Related to this, the authors provide no explanation how any of the identified properties can be measured, and using what software. My best guess is that they used some spreadsheet application5. If this is indeed the case, how would one even start to do this at scale, with collections of thousands of spreadsheets? Again, the authors don’t even mention this. The Spreadsheet Complexity Analyser could be really useful here, and in fact, DNA tried this approach as part of the object analysis work (p. 19):

The Danish National Archives ran the SCA against about 16,000 Microsoft Excel spreadsheets (both binary formats and OOXML) to investigate the possible information loss when converting Excel spreadsheets to ODS. (…) The test showed that the conversion from XLS and XLSX to ODS and back to XLS and XLSX resulted in minimal data loss. Yet, data loss for significant structures such as cell typographies, fonts and hyperlinks were encountered.

However, the Spreadsheet Complexity Analyser is currently only able to extract 13 spreadsheet-specific properties6, which is only a fraction of all the properties that were deemed “significant”. So while this is an admirable start, it doesn’t even come close to what would be needed for any real-world application.
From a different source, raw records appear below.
(** The statistics stored by a call, with their shapes. *)
Lemma stored_statistics_shapes
    (svd : matrix -> option (matrix * vector * matrix))
    (self self' : RigidRegistration) (loc : locals) :
  wf_statistics self ->
  update_transform_locals svd self = Some (loc, self') ->
  exists A X_hat YPY,
    self_A self' = Some A /\ ncols A = self_D self /\
    self_X_hat self' = Some X_hat /\ nrows X_hat = self_N self /\
    self_YPY self' = Some YPY.
Proof.
  intros W H.
  destruct (centring_steps svd _ _ _ W H)
    as (_ & _ & (X_hat & EX & Xn & _) & _ & Ym & _).
  destruct (update_transform_locals_inv svd _ _ _ H)
    as (PtY & X_hat' & YY & YPY & A0 & A & S & UV & d & _ & _ & _ & _ & _
        & _ & _ & _ & EA & _ & _ & _ & _ & _ & _ & _ & _ & _ & _ & _ & _
        & EYP & EAs).
  destruct (dot_shape _ _ _ EA) as (_ & _ & Am & _).
  exists A, X_hat, YPY. repeat split; try assumption. congruence.
Qed.

(** X11.  A call of [update_transform] on well-shaped statistics and
    transform leaves well-shaped statistics and transform: [R] is again
    [D x D] and [t] has [D] entries, so that the next call and
    [transform_point_cloud] find operands that fit. *)
Theorem update_transform_keeps_shapes
    (svd : matrix -> option (matrix * vector * matrix))
    (self self' : RigidRegistration) (loc : locals) :
  wf_statistics self -> wf_transform self ->
  nrows (loc_U loc) = self_D self ->
  update_transform_locals svd self = Some (loc, self') ->
  wf_statistics self' /\ wf_transform self' /\ self_D self' = self_D self.
Proof.
  intros W Wt HU H.
  destruct (wf_transform_after_update svd _ _ _ W Wt HU H) as (Esup & W' & Wt').
  split; [assumption|]. split; [assumption|]. now rewrite Esup.
Qed.

(** ** The two modes of [transform_point_cloud] *)

(** X12.  What [transform_point_cloud()] stores as [TY] is what
    [transform_point_cloud(self.Y)] returns, and a second call without
    argument changes nothing. *)
Theorem transform_point_cloud_store_is_pure_result
    (self self1 : RigidRegistration) (r : option matrix) :
  transform_point_cloud self None = Some (self1, r) ->
  r = None /\
  transform_point_cloud self (Some (self_Y self)) = Some (self, Some (self_TY self1)) /\
  transform_point_cloud self1 None = Some (self1, None).
Proof.
  unfold transform_point_cloud at 1. intros H.
  apply bind_Some in H. destruct H as (YR & EYR & H).
  apply bind_Some in H. destruct H as (TY & ETY & H).
  injection H as <- <-.
  split; [reflexivity|]. split.
  - unfold transform_point_cloud. now rewrite EYR, bind_ret, ETY.
  - unfold transform_point_cloud. simpl.
    change (self_Y (super self)) with (self_Y self).
    now rewrite EYR, bind_ret, ETY.
Qed.

(** X13.  The transform of a freshly constructed object without seeds is
    the identity: every cloud with [D] columns is returned entry for
    entry. *)
Theorem default_transform_is_identity
    (is_positive_semi_definite : ndarray -> bool)
    (base : EMRegistration) (a b c : bool)
    (self : RigidRegistration) (cloud : matrix) :
  __init__ is_positive_semi_definite base None None None a b c = Ok self ->
  ncols cloud = self_D base ->
  exists out,
    transform_point_cloud self (Some cloud) = Some (self, Some out) /\
    nrows out = nrows cloud /\ ncols out = self_D base /\
    forall i j, (i < nrows cloud)%nat -> (j < self_D base)%nat ->
      item out i j = item cloud i j.
Proof.
  intros H Hc.
  destruct (init_Ok_inv _ _ _ _ _ _ _ _ _ H) as (_ & _ & _ & _ & _ & ->).
  set (self := Rigid base (eye (self_D base)) (Arr2 (zeros 1 (self_D base))) 1
                 a b c None None None).
  assert (Wt : wf_transform self).
  { split; [apply tab2_nrows | reflexivity | left; reflexivity]. }
  destruct (rigid_image self cloud Wt Hc) as (out & E & On & Om & Oij).
  exists out. split.
  { unfold transform_point_cloud.
    apply bind_Some in E. destruct E as (YR & EYR & E).
    now rewrite EYR, bind_ret, E. }
  split; [assumption|]. split; [assumption|].
  intros i j Hi Hj. rewrite (Oij i j Hi Hj). simpl.
  rewrite (rsum_ext _ _ (fun k => item cloud i k * (if k =? j then 1 else 0)))
    by (intros k Hk; now rewrite eye_item).
  rewrite (rsum_delta _ j (fun k => item cloud i k) Hj).
  unfold zeros. rewrite tab2_item by lia. lra.
Qed.


(** ** One maximisation step *)

(** The array handed to the decomposition routine is [D x D]. *)
Lemma decomposed_array_shape
    (svd : matrix -> option (matrix * vector * matrix))
    (self self' : RigidRegistration) (loc : locals) :
  wf_statistics self ->
  update_transform_locals svd self = Some (loc, self') ->
  exists A S,
    svd A = Some (loc_U loc, S, loc_V loc) /\
    nrows A = self_D self /\ ncols A = self_D self.
Proof.
  intros W H.
  destruct (centring_steps svd _ _ _ W H) as (_ & _ & _ & _ & Ym & _).
  destruct (update_transform_locals_inv svd _ _ _ H)
    as (PtY & X_hat & YY & YPY & A0 & A & S & UV & d & _ & _ & _ & EX & _
        & _ & _ & EA0 & EA & Esvd & _).
  destruct (centred_entries (self_X self) X_hat (loc_muX loc)
              (self_N self) (self_D self)) as (_ & Xm & _);
    try apply W; try assumption.
  { apply (centring_steps svd _ _ _ W H). }
  destruct (dot_shape _ _ _ EA0) as (_ & A0n & _).
  destruct (dot_shape _ _ _ EA) as (_ & An & Am & _).
  rewrite transpose_nrows in A0n.
  exists A, S. split; [assumption|]. split; congruence.
Qed.

(** [update_variance] keeps the shapes of the statistics and of the
    transform. *)
Lemma update_variance_frame_shapes (self self' : RigidRegistration) :
  update_variance self = Some self' ->
  (wf_statistics self -> wf_statistics self') /\
  (wf_transform self -> wf_transform self').
Proof.
  intros H.
  destruct (update_variance_inv _ _ H)
    as (A & AR & X_hat & XX & xPx & YPY & _ & _ & _ & _ & _ & _ & ->).
  split; intros []; split; assumption.
Qed.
Where are the examples, case studies?

The introductory chapter of the AIG report explicitly mentions how the work is aimed at validating preservation actions. However, it is remarkably vague on how the outcomes of the inSPECT methodology could help in solving real-world spreadsheet preservation challenges. The authors do mention application areas such as preservation actions (e.g. format migration and emulation) and choosing preferred formats. However, they don’t provide any examples or case studies that demonstrate how the identified properties, property groups and user behaviours would help here in practice. The closest thing to an actual example is given in the concluding chapter, where they write (p. 39):

One example is that the Danish National Archives used the gained knowledge of spreadsheet properties in the decision to revise their accepted formats and adopt a spreadsheet-specific format, which probably will be the Open Document Spreadsheet format.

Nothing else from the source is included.